■ STORED DATA
-------
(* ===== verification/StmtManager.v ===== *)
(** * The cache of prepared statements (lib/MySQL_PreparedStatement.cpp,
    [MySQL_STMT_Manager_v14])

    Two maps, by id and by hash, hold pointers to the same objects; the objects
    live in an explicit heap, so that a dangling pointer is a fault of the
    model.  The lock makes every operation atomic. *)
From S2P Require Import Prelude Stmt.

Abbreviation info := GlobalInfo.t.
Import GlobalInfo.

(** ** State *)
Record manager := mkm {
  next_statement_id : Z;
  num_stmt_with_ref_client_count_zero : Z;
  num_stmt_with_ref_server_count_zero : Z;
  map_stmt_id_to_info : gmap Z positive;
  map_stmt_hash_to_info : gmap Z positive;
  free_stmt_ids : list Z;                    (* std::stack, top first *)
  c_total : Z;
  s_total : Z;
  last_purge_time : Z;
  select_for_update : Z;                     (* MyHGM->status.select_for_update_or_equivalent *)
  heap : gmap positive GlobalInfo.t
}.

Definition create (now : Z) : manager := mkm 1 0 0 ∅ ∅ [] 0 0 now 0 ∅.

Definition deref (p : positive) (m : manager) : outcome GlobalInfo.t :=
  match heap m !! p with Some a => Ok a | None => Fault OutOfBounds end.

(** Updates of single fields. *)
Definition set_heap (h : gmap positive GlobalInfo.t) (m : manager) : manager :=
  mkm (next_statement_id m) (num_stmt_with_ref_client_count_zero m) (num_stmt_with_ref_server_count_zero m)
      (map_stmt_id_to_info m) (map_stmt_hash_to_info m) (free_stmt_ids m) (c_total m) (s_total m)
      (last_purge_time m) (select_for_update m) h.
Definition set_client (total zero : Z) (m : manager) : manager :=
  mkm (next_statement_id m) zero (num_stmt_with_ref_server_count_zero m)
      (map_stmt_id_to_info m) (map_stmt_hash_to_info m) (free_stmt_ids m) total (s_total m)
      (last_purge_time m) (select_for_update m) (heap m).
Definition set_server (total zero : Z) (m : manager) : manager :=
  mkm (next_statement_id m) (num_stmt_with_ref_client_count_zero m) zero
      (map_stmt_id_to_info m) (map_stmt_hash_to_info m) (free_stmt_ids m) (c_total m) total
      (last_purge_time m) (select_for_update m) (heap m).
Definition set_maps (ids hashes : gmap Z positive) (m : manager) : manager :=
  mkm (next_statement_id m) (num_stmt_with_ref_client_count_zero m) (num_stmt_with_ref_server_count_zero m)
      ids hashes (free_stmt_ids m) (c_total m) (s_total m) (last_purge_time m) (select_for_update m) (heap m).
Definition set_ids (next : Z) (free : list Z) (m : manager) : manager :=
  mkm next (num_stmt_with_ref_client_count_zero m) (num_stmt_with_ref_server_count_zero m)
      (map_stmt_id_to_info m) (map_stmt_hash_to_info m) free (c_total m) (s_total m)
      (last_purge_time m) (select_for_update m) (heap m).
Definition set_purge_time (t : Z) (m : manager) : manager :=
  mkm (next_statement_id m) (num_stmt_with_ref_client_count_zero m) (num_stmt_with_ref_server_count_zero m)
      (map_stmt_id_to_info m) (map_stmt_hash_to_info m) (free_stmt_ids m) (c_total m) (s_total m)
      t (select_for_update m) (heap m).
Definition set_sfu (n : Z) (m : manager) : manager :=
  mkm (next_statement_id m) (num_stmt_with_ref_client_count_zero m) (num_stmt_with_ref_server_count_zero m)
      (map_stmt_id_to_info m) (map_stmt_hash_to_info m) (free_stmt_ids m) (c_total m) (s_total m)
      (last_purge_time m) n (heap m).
-------
■ DIRECTIONS
With no line omitted, copy all the data exactly.

■ ANSWER
(* ===== verification/StmtManager.v ===== *)
(** * The cache of prepared statements (lib/MySQL_PreparedStatement.cpp,
    [MySQL_STMT_Manager_v14])

    Two maps, by id and by hash, hold pointers to the same objects; the objects
    live in an explicit heap, so that a dangling pointer is a fault of the
    model.  The lock makes every operation atomic. *)
From S2P Require Import Prelude Stmt.

Abbreviation info := GlobalInfo.t.
Import GlobalInfo.

(** ** State *)
Record manager := mkm {
  next_statement_id : Z;
  num_stmt_with_ref_client_count_zero : Z;
  num_stmt_with_ref_server_count_zero : Z;
  map_stmt_id_to_info : gmap Z positive;
  map_stmt_hash_to_info : gmap Z positive;
  free_stmt_ids : list Z;                    (* std::stack, top first *)
  c_total : Z;
  s_total : Z;
  last_purge_time : Z;
  select_for_update : Z;                     (* MyHGM->status.select_for_update_or_equivalent *)
  heap : gmap positive GlobalInfo.t
}.

Definition create (now : Z) : manager := mkm 1 0 0 ∅ ∅ [] 0 0 now 0 ∅.

Definition deref (p : positive) (m : manager) : outcome GlobalInfo.t :=
  match heap m !! p with Some a => Ok a | None => Fault OutOfBounds end.

(** Updates of single fields. *)
Definition set_heap (h : gmap positive GlobalInfo.t) (m : manager) : manager :=
  mkm (next_statement_id m) (num_stmt_with_ref_client_count_zero m) (num_stmt_with_ref_server_count_zero m)
      (map_stmt_id_to_info m) (map_stmt_hash_to_info m) (free_stmt_ids m) (c_total m) (s_total m)
      (last_purge_time m) (select_for_update m) h.
Definition set_client (total zero : Z) (m : manager) : manager :=
  mkm (next_statement_id m) zero (num_stmt_with_ref_server_count_zero m)
      (map_stmt_id_to_info m) (map_stmt_hash_to_info m) (free_stmt_ids m) total (s_total m)
      (last_purge_time m) (select_for_update m) (heap m).
Definition set_server (total zero : Z) (m : manager) : manager :=
  mkm (next_statement_id m) (num_stmt_with_ref_client_count_zero m) zero
      (map_stmt_id_to_info m) (map_stmt_hash_to_info m) (free_stmt_ids m) (c_total m) total
      (last_purge_time m) (select_for_update m) (heap m).
Definition set_maps (ids hashes : gmap Z positive) (m : manager) : manager :=
  mkm (next_statement_id m) (num_stmt_with_ref_client_count_zero m) (num_stmt_with_ref_server_count_zero m)
      ids hashes (free_stmt_ids m) (c_total m) (s_total m) (last_purge_time m) (select_for_update m) (heap m).
Definition set_ids (next : Z) (free : list Z) (m : manager) : manager :=
  mkm next (num_stmt_with_ref_client_count_zero m) (num_stmt_with_ref_server_count_zero m)
      (map_stmt_id_to_info m) (map_stmt_hash_to_info m) free (c_total m) (s_total m)
      (last_purge_time m) (select_for_update m) (heap m).
Definition set_purge_time (t : Z) (m : manager) : manager :=
  mkm (next_statement_id m) (num_stmt_with_ref_client_count_zero m) (num_stmt_with_ref_server_count_zero m)
      (map_stmt_id_to_info m) (map_stmt_hash_to_info m) (free_stmt_ids m) (c_total m) (s_total m)
      t (select_for_update m) (heap m).
Definition set_sfu (n : Z) (m : manager) : manager :=
  mkm (next_statement_id m) (num_stmt_with_ref_client_count_zero m) (num_stmt_with_ref_server_count_zero m)
      (map_stmt_id_to_info m) (map_stmt_hash_to_info m) (free_stmt_ids m) (c_total m) (s_total m)
      (last_purge_time m) n (heap m).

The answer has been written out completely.